A/B testing with feature flags

Ship two versions, measure the winner. GO Feature Flag splits your users into A and B, then exports the data so your own analytics can tell you which one actually performed better.

Get started Experimentation docs

The idea

Test two versions, let the data pick the winner

A/B test is the shorthand for a simple controlled experiment: two versions, A and B, are shown to comparable groups of users, and you measure which one moves the metric you care about.

You do not need a separate experimentation platform for this.
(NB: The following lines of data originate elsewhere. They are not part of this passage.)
(* ===== verification/ShEnds.v ===== *)
(** Every run of a command ends, and none gets stuck (user/sh.c).

    A program may read its standard input to the end.  If that is a pipe, the end
    comes when no process has the other end open any more, so that a process that
    forgets to close it leaves the reader waiting for ever.  [tidy] says that
    runcmd forgets none: where a process waits, or runs a program, the ends of
    pipes it has open are those its place in the pipelines gives it. *)

From S2P Require Import Prelude CString Printf Sh ShRun ShJobs.
Local Open Scope Z_scope.

(** * Every run ends *)

(** At most [n] steps are left to a program and its descendants. *)
Inductive costs : nat → prog → Prop :=
| costs_exit n st : costs (S n) (Exit st)
| costs_close n fd k : (∀ r, costs n (k r)) → costs (S n) (Close fd k)
| costs_open n f m k : (∀ r, costs n (k r)) → costs (S n) (Open f m k)
| costs_dup n fd k : (∀ r, costs n (k r)) → costs (S n) (Dup fd k)
| costs_pipe n k : (∀ r, costs n (k r)) → costs (S n) (Pipe k)
| costs_fork n m k : costs n (k 0) → (∀ r, r ≠ 0 → costs m (k r)) → costs (S (n + m)) (Fork k)
| costs_wait n k : (∀ r, costs n (k r)) → costs (S n) (Wait k)
| costs_exec n f argv k : (∀ r, costs (S n) (k r)) → costs (S (S n)) (Exec f argv k)
| costs_chdir n f k : (∀ r, costs n (k r)) → costs (S n) (Chdir f k)
| costs_read n fd m k : (∀ r, costs n (k r)) → costs (S n) (Read fd m k)
| costs_write n fd bs k : (∀ r, costs n (k r)) → costs (S n) (Write fd bs k).
Definition status_costs (n : nat) (st : status) : Prop :=
  match st with Run p => costs n p | Image _ => (1 ≤ n)%nat | Zombie => True end.
Inductive tree_costs : nat → tree → Prop :=
| tree_costs_node n T nm c st ns cs :
    status_costs n st → Forall2 tree_costs ns cs → tree_costs (n + sum_list ns) (Node T nm c st cs).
GO Feature Flag already gives you the two building blocks: evaluation to split users into A and B, and exporters to capture what happened - so you can decide the winner with the analytics you already own.

Users are split into variation A and variation B; every evaluation and outcome is exported to a database, where a comparison shows which variation won.

What you get

A stable, deterministic split

Users are bucketed by hashing the targeting key, so the same person stays in the same group for the whole test - no flicker between A and B.

Your data, your warehouse

Exposures and outcomes are exported to a destination you own - BigQuery, S3, Kafka, a webhook - so you analyse results with the tools you already trust.

Time-boxed and reversible

An experimentation rollout runs the split only inside a window you set, then falls back to the default automatically - no cleanup redeploy.

A/B testing in three steps

The recipe is the same one the docs recommend: an experimentation rollout combined with the export of your data. Split your users, capture who saw what, record what they did - then read the result. Every step lives in configuration or a single SDK call, so there is no redeploy to start or stop a test.

Step 1 · Evaluation

Split your users into A and B

A percentage rollout sends a share of traffic to each variation - say 50/50. The split is deterministic on the targeting key, so a user keeps the same variation for the whole test instead of flipping between requests.

Wrap it in an experimentation rollout to bound the test to a start and end date. Inside the window users get the split; outside it, everyone falls back to the default - a clean measurement period with an automatic end.

A crowd of users is deterministically routed through a hashing node into two equal groups, A and B, inside a bounded time window.

flags.goff.yaml

checkout-experiment:
  variations:
    control: "current-checkout"
    candidate: "new-checkout"
  defaultRule:
    percentage:
      control: 50
      candidate: 50
  # only run the experiment inside this window
  experimentation:
    start: 2026-04-01T00:00:00.1-05:00
    end: 2026-04-15T00:00:00.1-05:00

A deterministic 50/50 split that only runs for two weeks, then returns to the control.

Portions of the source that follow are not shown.